Quadcopters, or flying nanobots
Another materialization of the nanobot swarms in the online media resides in the micro-robotic technology. The Defense Department employs such technology. Their researchers tested the quadcopters’ ability to fly in groups. Miniaturized drones (autonomous quadrotors, controlled by algorithms), acting as smart gadgets, are capable of executing commands. They also coordinate their actions. The research showcased a functional cutting-edge technology. More skeptical voices already wonder whether these MAVs (micro air vehicles) will be used for good. Do they risk being employed against humans in unacceptable ways, or even getting out of control someday?
More precisely, on September 1 2016, a nine-month prototype project debuted inside the Shield AI Company. The Naval Special Warfare Command and the Defense Innovation Unit Experimental, or DIUX, (the Pentagon’s Silicon Valley outreach office) founded this project. It represents a push for GPS-independent drones. This DefenseOne article that reviews the DARPA-enabled future of autonomous tactical drones also lists the major steps in this direction since 2014.
Bio-inspired quadcopters have quite a bit of a past. They started with 2010’s “8-gram, 20-centimeter wide” micro drone realized in Taiwan. Currently we have the current concepts of artificial MAV swarms. These display group behavior, become increasingly intelligent and be able to perform more sophisticated commands.
Controlling nanobots – always a dilemma
The idea of nanobotic swarms can easily scare people.

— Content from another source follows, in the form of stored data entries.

Lemma lit_same (c : ascii) (s : list ascii) : Re.lit c (c :: s) = Some s.
Proof. cbn [Re.lit]. rewrite Ascii.eqb_refl. reflexivity. Qed.

Lemma span_split (p : ascii -> bool) (s : list ascii) :
  s = fst (Re.span p s) ++ snd (Re.span p s).
Proof.
  induction s as [|c s IH]; [reflexivity|]. cbn [Re.span].
  destruct (p c); [|reflexivity].
  destruct (Re.span p s) as [a b]. cbn [fst snd app] in *. congruence.
Qed.

Lemma span_more (p : ascii -> bool) (a b : list ascii) :
  forallb p a = true ->
  Re.span p (a ++ b) = (a ++ fst (Re.span p b), snd (Re.span p b)).
Proof.
  induction a as [|c a IH]; cbn [forallb app]; intros Hall.
  - destruct (Re.span p b). reflexivity.
  - apply andb_prop in Hall as [Hc Ha]. cbn [Re.span]. rewrite Hc, (IH Ha). reflexivity.
Qed.

Lemma digits1_inv (s ds rest : list ascii) :
  Re.digits1 s = Some (ds, rest) ->
  s = ds ++ rest /\ ds <> [] /\ Forall digit ds.
Proof.
  unfold Re.digits1. pose proof (span_split Re.is_digit s) as Hs.
  pose proof (span_fst_all Re.is_digit s) as Hall.
  destruct (Re.span Re.is_digit s) as [[|d a] b]; [discriminate|].
  intros [= <- <-]. cbn [fst snd] in *.
  split; [exact Hs|]. split; [discriminate | apply all_digits, Hall].
Qed.

Lemma digits_n_inv (k : nat) (s s' : list ascii) :
  Re.digits_n k s = Some s' ->
  exists ds, s = ds ++ s' /\ length ds = k /\ Forall digit ds.
Proof.
  revert s. induction k as [|k IH]; intros s; cbn [Re.digits_n].
  - intros [= <-]. exists []. repeat split. constructor.
  - destruct s as [|d s]; [discriminate|].
    destruct (Re.is_digit d) eqn:Hd; [|discriminate].
    intros Hk. destruct (IH s Hk) as (ds & -> & Hlen & Hall).
    exists (d :: ds). split; [reflexivity|]. split; [cbn [length]; congruence|].
    constructor; [apply is_digit_digit, Hd | exact Hall].
Qed.

(** The pattern of the final filter, matched at the start of the door
    number, accepts exactly the door numbers that begin with a room code
    and an instance suffix. *)
Lemma door_number_with_suffix_spec (n : string) :
  Re.door_number_with_suffix n = true <-> begins_with_instance n.
Proof.
  unfold Re.door_number_with_suffix, Re.room_code, Re.chars. split.
  - destruct (Re.lit "B" (list_ascii_of_string n)) as [s1|] eqn:E1; [|discriminate].
    cbn [mbind option_bind].
    destruct (Re.lit "." s1) as [s2|] eqn:E2; [|discriminate]. cbn [mbind option_bind].
    destruct (Re.digits_n 2 s2) as [s3|] eqn:E3; [|discriminate]. cbn [mbind option_bind].
    destruct (Re.lit "." s3) as [s4|] eqn:E4; [|discriminate]. cbn [mbind option_bind].
    destruct (Re.digits1 s4) as [[storey s5]|] eqn:E5; [|discriminate].
    cbn [mbind option_bind snd].
    destruct (Re.lit "." s5) as [s6|] eqn:E6; [|discriminate]. cbn [mbind option_bind].
    destruct (Re.digits_n 3 s6) as [s7|] eqn:E7; [|discriminate]. cbn [mbind option_bind].
    destruct (Re.lit "-" s7) as [s8|] eqn:E8; [|discriminate]. cbn [mbind option_bind].
    destruct (Re.digits1 s8) as [[inst rest]|] eqn:E9; [|discriminate]. intros _.
    apply lit_inv in E1, E2, E4, E6, E8.
    apply digits_n_inv in E3 as (d2 & -> & Hl2 & Hd2).
    apply digits_n_inv in E7 as (d3 & -> & Hl3 & Hd3).
    apply digits1_inv in E5 as (-> & Hne5 & Hd5).
    apply digits1_inv in E9 as (-> & Hne9 & Hd9).
    destruct d2 as [|a [|b [|]]]; try discriminate Hl2.
    destruct d3 as [|r1 [|r2 [|r3 [|]]]]; try discriminate Hl3.
    subst. exists a, b, storey, r1, r2, r3, inst, rest.
    apply Forall_cons in Hd2 as [Ha Hd2]. apply Forall_cons in Hd2 as [Hb _].
    apply Forall_cons in Hd3 as [H1 Hd3]. apply Forall_cons in Hd3 as [H2 Hd3].
    apply Forall_cons in Hd3 as [H3 _].
    split; [exact E1|]. repeat (split; [assumption|]). assumption.
  - intros (a & b & storey & r1 & r2 & r3 & inst & rest & -> & Ha & Hb & Hne & Hst
            & H1 & H2 & H3 & Hni & Hin).
    apply is_digit_digit in Ha, Hb, H1, H2, H3.
    apply all_digits in Hst, Hin.
    rewrite lit_same. cbn [mbind option_bind]. rewrite lit_same.
    cbn [mbind option_bind Re.digits_n]. rewrite Ha, Hb. cbn [mbind option_bind].
    rewrite lit_same. cbn [mbind option_bind].
    assert (Hs1 : Re.digits1 (storey ++ "."%char :: r1 :: r2 :: r3 :: "-"%char :: inst ++ rest)
                  = Some (storey, "."%char :: r1 :: r2 :: r3 :: "-"%char :: inst ++ rest)).
    { unfold Re.digits1. rewrite (span_all Re.is_digit storey _ Hst); [|reflexivity].
      destruct storey; [congruence | reflexivity]. }
    rewrite Hs1. cbn [mbind option_bind snd]. rewrite lit_same.
    cbn [mbind option_bind Re.digits_n]. rewrite H1, H2, H3. cbn [mbind option_bind].
    rewrite lit_same. cbn [mbind option_bind].
    unfold Re.digits1. rewrite (span_more _ _ _ Hin).
    destruct inst; [congruence | reflexivity].
Qed.


(** No identifier of a record without door number reads as a door number
    with an instance suffix. *)
Definition ids_are_no_door_numbers (l : list DoorExtraction) : Prop :=
  forall d, In d l -> numberless d = true -> ~ begins_with_instance (extraction_id d).





End FinalDoors.

(** Two records for the door B.00.1.003-1, found with confidences 0.6 and
    0.8. *)
Definition door_06 : door_geometry_extraction.DoorExtraction :=
  door_geometry_extraction.mkDoorExtraction "door_0000000a" 1 None None None None None
    (Some "B.00.1.003-1"%string) None None 0.6%Q "label_only" None [] [].






(** ** Every record has a label or a geometry *)

Section LabelOrGeometry.
Import door_label_detection door_geometry_extraction.
Local Open Scope Q_scope.
Context `{MathSqrt} (uuid4_hex8 : nat -> string).

Lemma extract_door_attributes_keeps (d : DoorExtraction) (sc : option ScaleContext) :
  label (extract_door_attributes d sc) = label d
  /\ geometry (extract_door_attributes d sc) = geometry d
  /\ extraction_method (extract_door_attributes d sc) = extraction_method d
  /\ extraction_id (extract_door_attributes d sc) = extraction_id d
  /\ d_confidence (extract_door_attributes d sc) = d_confidence d.
Proof.
  unfold extract_door_attributes.
  destruct (match _ with Some l => _ | None => _ end) as [[w h] a].
  repeat split; reflexivity.
Qed.

Lemma dict_set_values (k : string) (x v : DoorExtraction) (D : Dict) :
  In v (dict_values (dict_set k x D)) -> v = x \/ In v (dict_values D).
Proof.
  unfold dict_values.
  induction D as [|[k0 v0] D IH]; cbn [dict_set map snd].
  - intros [<-|[]]. left. reflexivity.
  - destruct (String.eqb k k0); cbn [map snd].
    + intros [<-|Hin]; [left; reflexivity | right; right; exact Hin].
    + intros [<-|Hin]; [right; left; reflexivity|].
      destruct (IH Hin) as [->|Hin']; [left; reflexivity | right; right; exact Hin'].
Qed.

Lemma unique_loop_values (l : list DoorExtraction) (D : Dict) (v : DoorExtraction) :
  In v (dict_values (fold_left unique_step l D)) ->
  In v (dict_values D) \/ In v l.
Proof.
  revert D. induction l as [|d l IH]; intros D; cbn [fold_left]; [auto|].
  intros Hin. destruct (IH _ Hin) as [Hd|Hl]; [|right; right; exact Hl].
  assert (Hstep : v = d \/ In v (dict_values D)).
  { revert Hd. unfold unique_step.
    repeat match goal with
    | |- context [if ?b then _ else _] => destruct b
    | |- context [match ?x with _ => _ end] => destruct x
    end; intros Hx;
      first [apply dict_set_values in Hx; exact Hx | right; exact Hx]. }
  destruct Hstep as [->|Hd']; [right; left; reflexivity | left; exact Hd'].
Qed.

Lemma final_doors_subset (min_confidence : Q) (l : list DoorExtraction) (v : DoorExtraction) :
  In v (final_doors min_confidence l) -> In v l.
Proof.
  unfold final_doors. intros Hin.
  apply unique_loop_values in Hin as [[]|Hin].
  apply filter_In in Hin. tauto.
Qed.

(** C9.  Every record that the associator produces is a match carrying a
    label and a geometry, a geometry-only record carrying a geometry, or a
    label-only record carrying a label; so are the final doors of a page.
    No record lacks both its label and its geometry. *)
Theorem records_have_label_or_geometry (labels : list DoorLabel)
    (geometries : list DoorGeometry) (max_distance_px : Q) :
  (forall d,
      In d (fst (associate_labels_with_geometries uuid4_hex8 labels geometries
                                                  max_distance_px)) ->
      well_formed d /\ ~ (label d = None /\ geometry d = None))
  /\ (forall scale_context min_confidence d,
        In d (_extract_doors_from_page uuid4_hex8 labels geometries scale_context
                                       max_distance_px min_confidence) ->
        well_formed d /\ ~ (label d = None /\ geometry d = None)).
Proof.
  assert (Hwf : forall d, well_formed d -> ~ (label d = None /\ geometry d = None)).
  { intros d [(_ & Hl & _)|[(_ & _ & Hg)|(_ & Hl & _)]] [Hl' Hg']; contradiction. }
  assert (Hassoc : forall d,
      In d (fst (associate_labels_with_geometries uuid4_hex8 labels geometries
                                                  max_distance_px)) ->
      well_formed d).
  { intros d Hin.
    destruct (associate_blocks uuid4_hex8 labels geometries max_distance_px)
      as (ms & gs & ls & Heq & Hm & Hg & Hl).
    rewrite Heq in Hin. rewrite Forall_forall in Hm, Hg, Hl.
    apply in_app_or in Hin as [Hin|Hin]; [left; apply Hm, list_elem_of_In, Hin|].
    apply in_app_or in Hin as [Hin|Hin].
    - right. left. apply Hg, list_elem_of_In, Hin.
    - right. right. apply Hl, list_elem_of_In, Hin. }
  split.
  - intros d Hin. split; [|apply Hwf]; apply Hassoc, Hin.
  - intros sc min_confidence d Hin. unfold _extract_doors_from_page in Hin.
    apply final_doors_subset in Hin.
    apply in_map_iff in Hin as (d0 & <- & Hin).
    destruct (extract_door_attributes_keeps d0 sc) as (Hl & Hg & Hm & _).
    assert (Hd : well_formed (extract_door_attributes d0 sc)).
    { unfold well_formed, is_match, is_geometry_only, is_label_only.
      rewrite Hl, Hg, Hm. apply Hassoc, Hin. }
    split; [exact Hd | apply Hwf, Hd].
Qed.

End LabelOrGeometry.

(** ** The nearest unclaimed geometry *)

Section Nearest.
Import door_label_detection door_geometry_extraction.
Local Open Scope Q_scope.
Context `{MathSqrt} (uuid4_hex8 : nat -> string).






(** What a geometry-only record shows of the geometry it was made for. *)
Definition unlabelled (g : DoorGeometry) (d : DoorExtraction) : Prop :=
  extraction_method d = "geometry_only"%string
  /\ label d = None /\ geometry d = Some g
  /\ d_confidence d = g_confidence g * 0.7
  /\ warnings d = ["No label found near this door geometry"%string].

Lemma geometry_only_loop_spec (claimed : gset string) (gs : list DoorGeometry)
    (ds : list DoorExtraction) :
  exists extra,
    fold_left (geometry_only_step uuid4_hex8 claimed) gs ds = ds ++ extra
    /\ Forall2 unlabelled
         (List.filter (fun g => negb (bool_decide (geometry_id g ∈ claimed))) gs)
         extra.
Proof.
  revert ds. induction gs as [|g gs IH]; intros ds; cbn [fold_left List.filter].
  - exists []. rewrite app_nil_r. split; [reflexivity | constructor].
  - unfold geometry_only_step at 2. destruct (bool_decide _); cbn [negb].
    + apply IH.
    + destruct (IH (ds ++ [new_extraction (fresh_id uuid4_hex8 ds) (g_page_number g)
                             None (Some g) "geometry_only" (g_confidence g * 0.7)
                             ["No label found near this door geometry"%string]]))
        as (extra & Hf & Hall).
      eexists. rewrite Hf, <- app_assoc. split; [reflexivity|].
      constructor; [|exact Hall].
      unfold unlabelled, new_extraction. cbn. repeat split.
Qed.

(** The record of a match between [l] and [g]. *)
Definition matches (l : DoorLabel) (g : DoorGeometry) (d : DoorExtraction) : Prop :=
  extraction_method d = "label_geometry_match"%string
  /\ label d = Some l /\ geometry d = Some g
  /\ d_confidence d = Py.min (confidence l) (g_confidence g)
  /\ d_confidence d <= confidence l /\ d_confidence d <= g_confidence g.




Definition geometry_115_105 : DoorGeometry :=
  mkDoorGeometry "door_001" 1 (115, 105) 50 None 0 "arc" (0, 0, 0, 0) 0.85
                 "vector" None None None None.



End Nearest.

(** An identifier supply for the examples: the number of the call. *)
Definition counting_uuid (n : nat) : string := pretty n.


(** ** Backfill of the fire rating of a label-only record *)

Section Backfill.
Import door_label_detection door_geometry_extraction.
Local Open Scope Q_scope.
Context `{MathSqrt} (uuid4_hex8 : nat -> string).

(** A label that carries a genuine door identifier. *)
Definition genuine (l : DoorLabel) : bool :=
  String.eqb (pattern_type l) "room_door" || Re.door_number_pattern (label_text l).

(** The label object after the backfill, searched in the list [ls]. *)
Definition backfilled (l : DoorLabel) (ls : list DoorLabel) : DoorLabel :=
  if str_truthy (find_fire_rating l ls) && negb (str_truthy (fire_rating l))
  then set_fire_rating l (find_fire_rating l ls)
  else l.
(** C6, as amended: for requests whose client-address field is all zeros
    and that pass the idle test, from a client whose lease entry has a
    boot file and a host name that resolves.  If no lease exists for the
    MAC, the resolved address is recorded as the lease; if one exists it
    is kept, and no request ever changes a recorded lease.  The resolver
    is called once at every such request, whether or not a lease is
    recorded.  When the request is a DISCOVER or REQUEST in a working
    setup, with option 60 if it is in PXE mode, the reply is sent and
    offers the lease.  And whenever a reply is sent, the client address of
    the request was zero, the resolver has been called once during the
    request, and the reply offers the client's lease. *)
Theorem lease_kept_resolver_called fuel e addr data w :
  let x := handle fuel e addr data w in
  (forall m ip, ippool w !! m = Some ip -> ippool (fst x) !! m = Some ip) /\
  (forall buf opts hostname boot_file ipaddr,
     unpack_DHCPFormat (upto DHCPFormatSize data) = Some buf ->
     BOOTP_OP buf = BOOTREQUEST ->
     snd (parse_options fuel (from DHCPFormatSize data) w) = Val (Some opts) ->
     opts !! 53%N <> Some [] ->
     gate_open e (request_locals buf opts w) ->
     BOOTP_CIADDR buf = zero_address ->
     get_lease_for_mac (config e) (request_mac_str buf)
     = Some (Lease (Some hostname) (Some boot_file)) ->
     truthy_text hostname = true ->
     gethostbyname e hostname = Some ipaddr ->
     truthy_text ipaddr = true ->
     resolved (fst x) = resolved w ++ [hostname] /\
     ippool (fst x) !! request_mac_str buf
     = Some (default ipaddr (ippool w !! request_mac_str buf))) /\
  (forall buf opts t hostname boot_file ipaddr yiaddr siaddr o6 extra,
     unpack_DHCPFormat (upto DHCPFormatSize data) = Some buf ->
     BOOTP_OP buf = BOOTREQUEST ->
     snd (parse_options fuel (from DHCPFormatSize data) w) = Val (Some opts) ->
     opts !! 53%N <> Some [] ->
     gate_open e (request_locals buf opts w) ->
     BOOTP_CIADDR buf = zero_address ->
     request_msg_type opts = Some t -> t = DHCP_DISCOVER \/ t = DHCP_REQUEST ->
     plain_setup e w (request_mac_str buf) hostname boot_file ipaddr yiaddr
       siaddr o6 ->
     reply_extra (request_pxe opts) opts = Some extra ->
     snd x = Val tt /\
     exists pkt,
       sent (fst x) = sent w ++ [(pkt, (dotted (BOOTP_GIADDR buf), 67%N))] /\
       inet_aton (default ipaddr (ippool w !! request_mac_str buf))
       = Some (slice 16 4 pkt)) /\
  (sent (fst x) <> sent w ->
   exists buf h ipaddr yiaddr pkt dest,
     unpack_DHCPFormat (upto DHCPFormatSize data) = Some buf /\
     BOOTP_CIADDR buf = zero_address /\
     resolved (fst x) = resolved w ++ [h] /\
     gethostbyname e h = Some ipaddr /\
     ippool (fst x) !! request_mac_str buf
     = Some (default ipaddr (ippool w !! request_mac_str buf)) /\
     inet_aton (default ipaddr (ippool w !! request_mac_str buf)) = Some yiaddr /\
     sent (fst x) = sent w ++ [(pkt, dest)] /\
     slice 16 4 pkt = yiaddr).
Proof.
  cbv zeta.
  assert (Hmid : forall buf opts hostname boot_file ipaddr,
     unpack_DHCPFormat (upto DHCPFormatSize data) = Some buf ->
     BOOTP_OP buf = BOOTREQUEST ->
     snd (parse_options fuel (from DHCPFormatSize data) w) = Val (Some opts) ->
     opts !! 53%N <> Some [] ->
     gate_open e (request_locals buf opts w) ->
     BOOTP_CIADDR buf = zero_address ->
     get_lease_for_mac (config e) (request_mac_str buf)
     = Some (Lease (Some hostname) (Some boot_file)) ->
     truthy_text hostname = true ->
     gethostbyname e hostname = Some ipaddr ->
     truthy_text ipaddr = true ->
     resolved (fst (handle fuel e addr data w)) = resolved w ++ [hostname] /\
     ippool (fst (handle fuel e addr data w)) !! request_mac_str buf
     = Some (default ipaddr (ippool w !! request_mac_str buf))).
  { intros buf opts hostname boot_file ipaddr Hbuf Hop Hparse H53 Hgate Hci
      Hlease Hhost Hres Hip.
    destruct (handle_gate_open fuel e addr data w buf opts Hbuf Hop Hparse H53
                Hgate) as [ls' Hgo].
    assert (fst (handle fuel e addr data w)
            = fst (handle_address e addr (request_locals buf opts w) buf
                     (relog ls' (touch (request_mac_str buf) w)))) as ->.
    { unfold handle. rewrite Hgo.
      destruct (handle_address e addr (request_locals buf opts w) buf
                  (relog ls' (touch (request_mac_str buf) w))) as [w0 r0].
      by destruct r0. }
    destruct (handle_address_pool e addr (request_locals buf opts w) buf
                (relog ls' (touch (request_mac_str buf) w))
                hostname boot_file ipaddr Hci Hlease Hhost Hres Hip)
      as [H1 H2].
    pose proof (touch_pools (request_mac_str buf) w) as (_ & Hi & _ & Hr).
    cbn [relog resolved ippool request_locals mac_str] in H1, H2.
    by rewrite Hr in H1; rewrite Hi in H2. }
  assert (Hoffer : forall buf opts t hostname boot_file ipaddr yiaddr siaddr
                     o6 extra,
     unpack_DHCPFormat (upto DHCPFormatSize data) = Some buf ->
     BOOTP_OP buf = BOOTREQUEST ->
     snd (parse_options fuel (from DHCPFormatSize data) w) = Val (Some opts) ->
     opts !! 53%N <> Some [] ->
     gate_open e (request_locals buf opts w) ->
     BOOTP_CIADDR buf = zero_address ->
     request_msg_type opts = Some t -> t = DHCP_DISCOVER \/ t = DHCP_REQUEST ->
     plain_setup e w (request_mac_str buf) hostname boot_file ipaddr yiaddr
       siaddr o6 ->
     reply_extra (request_pxe opts) opts = Some extra ->
     snd (handle fuel e addr data w) = Val tt /\
     exists pkt,
       sent (fst (handle fuel e addr data w))
       = sent w ++ [(pkt, (dotted (BOOTP_GIADDR buf), 67%N))] /\
       inet_aton (default ipaddr (ippool w !! request_mac_str buf))
       = Some (slice 16 4 pkt)).
  { intros buf opts t hostname boot_file ipaddr yiaddr siaddr o6 extra
      Hbuf Hop Hparse H53 Hgate Hci Ht Htt Hsetup Hextra.
    destruct (handle_offers fuel e addr data w buf opts t hostname boot_file
                ipaddr yiaddr siaddr o6 extra Hbuf Hop Hparse H53 Hgate Hci Ht
                Htt Hsetup Hextra) as (ls & fixed & Hfixed & ->).
    cbn [fst snd]. split; [done|]. eexists. split.
    - rewrite sent_commit. f_equal. cbn [relog sent].
      pose proof (grant_pools (request_mac_str buf) ipaddr
                    (add_resolved hostname (touch (request_mac_str buf) w)))
        as (_ & _ & ->).
      cbn [add_resolved sent].
      by pose proof (touch_pools (request_mac_str buf) w) as (_ & _ & -> & _).
    - rewrite (pack_DHCPFormat_YIADDR _ _ _ Hfixed). cbn [reply_record BOOTP_YIADDR].
      rewrite pack_s_exact by (eapply inet_aton_length; apply Hsetup).
      apply Hsetup. }
  split; [|split; [exact Hmid|split; [exact Hoffer|]]]; clear Hmid Hoffer.
  - intros m ip Hm.
    destruct (handle_run fuel e addr data w)
      as [(w1 & r & -> & _ & Hp) | (buf & opts & _ & _ & _ & _ & Hrep)].
    + destruct Hp as (_ & _ & _ & Hip & _). by apply Hip.
    + destruct Hrep as (w1 & addr' & h & ipaddr & ip' & buf' & fixed & rest
                        & extra & Hp & _ & _ & _ & _ & _ & _ & _ & _ & ->).
      destruct Hp as (_ & _ & _ & Hip & _).
      destruct (handle_send_pool e addr' (request_locals buf opts w)
                  (fixed ++ rest) extra w1) as [-> _].
      by apply Hip.
  - intros Hsent.
    destruct (handle_run fuel e addr data w)
      as [(w1 & r & Hx & _ & Hp) | (buf & opts & Hbuf & _ & _ & _ & Hrep)].
    + rewrite Hx in Hsent. destruct Hp as (_ & Hs & _). by destruct Hsent.
    + destruct Hrep as (w1 & addr' & h & ipaddr & ip & buf' & fixed & rest & extra
                        & Hp & Hci & Hres & Hh & -> & Hlease & Hyi & Hfixed & _ & Hx).
      rewrite Hx in Hsent |- *.
      destruct Hp as (_ & Hs & _).
      cbn [request_locals mac_str] in *.
      destruct (handle_send_pool e addr' (request_locals buf opts w)
                  (fixed ++ rest) extra w1) as [-> ->].
      rewrite handle_send_run in Hsent |- *.
      destruct (sendto_ok _ _ _); cbn [fst snd] in *.
      * eexists buf, h, ipaddr, _, _, _.
        split; [exact Hbuf|]. split; [exact Hci|]. split; [exact Hres|].
        split; [exact Hh|]. split; [exact Hlease|]. split; [exact Hyi|].
        split; [by rewrite sent_commit, Hs|].
        rewrite <- app_assoc, (pack_DHCPFormat_YIADDR _ _ _ Hfixed).
        apply pack_s_exact. by eapply inet_aton_length.
      * destruct Hsent. rewrite <- Hs. unfold commit_uuid. by destruct (pxe _).
Qed.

We have all seen one too many science fiction movies where technology gets out of hand and turns against humans. True, any programming error can transform what is glorious cutting-edge technology into a catastrophe. Therefore, tight control means and fail-safe systems should be implemented. Having such features is useful, if only to appease the more precautionary of us.
Of course, making sure such tiny yet prolific devices would not go astray and act on their own IT errors means solving just part of the problem. But at least it is a step in the right direction. Once human control is indispensable for such technologies to be active, it is nevertheless possible for the malicious humans to take control in a disaster scenario. It is better that the layers of safety between futuristic, progressive technology and apocalyptic scenarios should remain as many as possible.
As a control system example, the Georgia Institute of Technology, which features a prominent research nucleus in what nanobots are concerned, demoed in 2015 how a fleet of robots can be controlled by humans with just the swipe of a finger. The swipe makes a beam of light from the tablet change positions, and the nanobots interact in the purpose of following the lit area and positioning themselves to cover it entirely.
As fascinating as they look, nanobots hold both the potential of being life-savers (in medical circumstances), or tiny killing machines. It depends on humans to develop this power, yet harness it for the right purposes.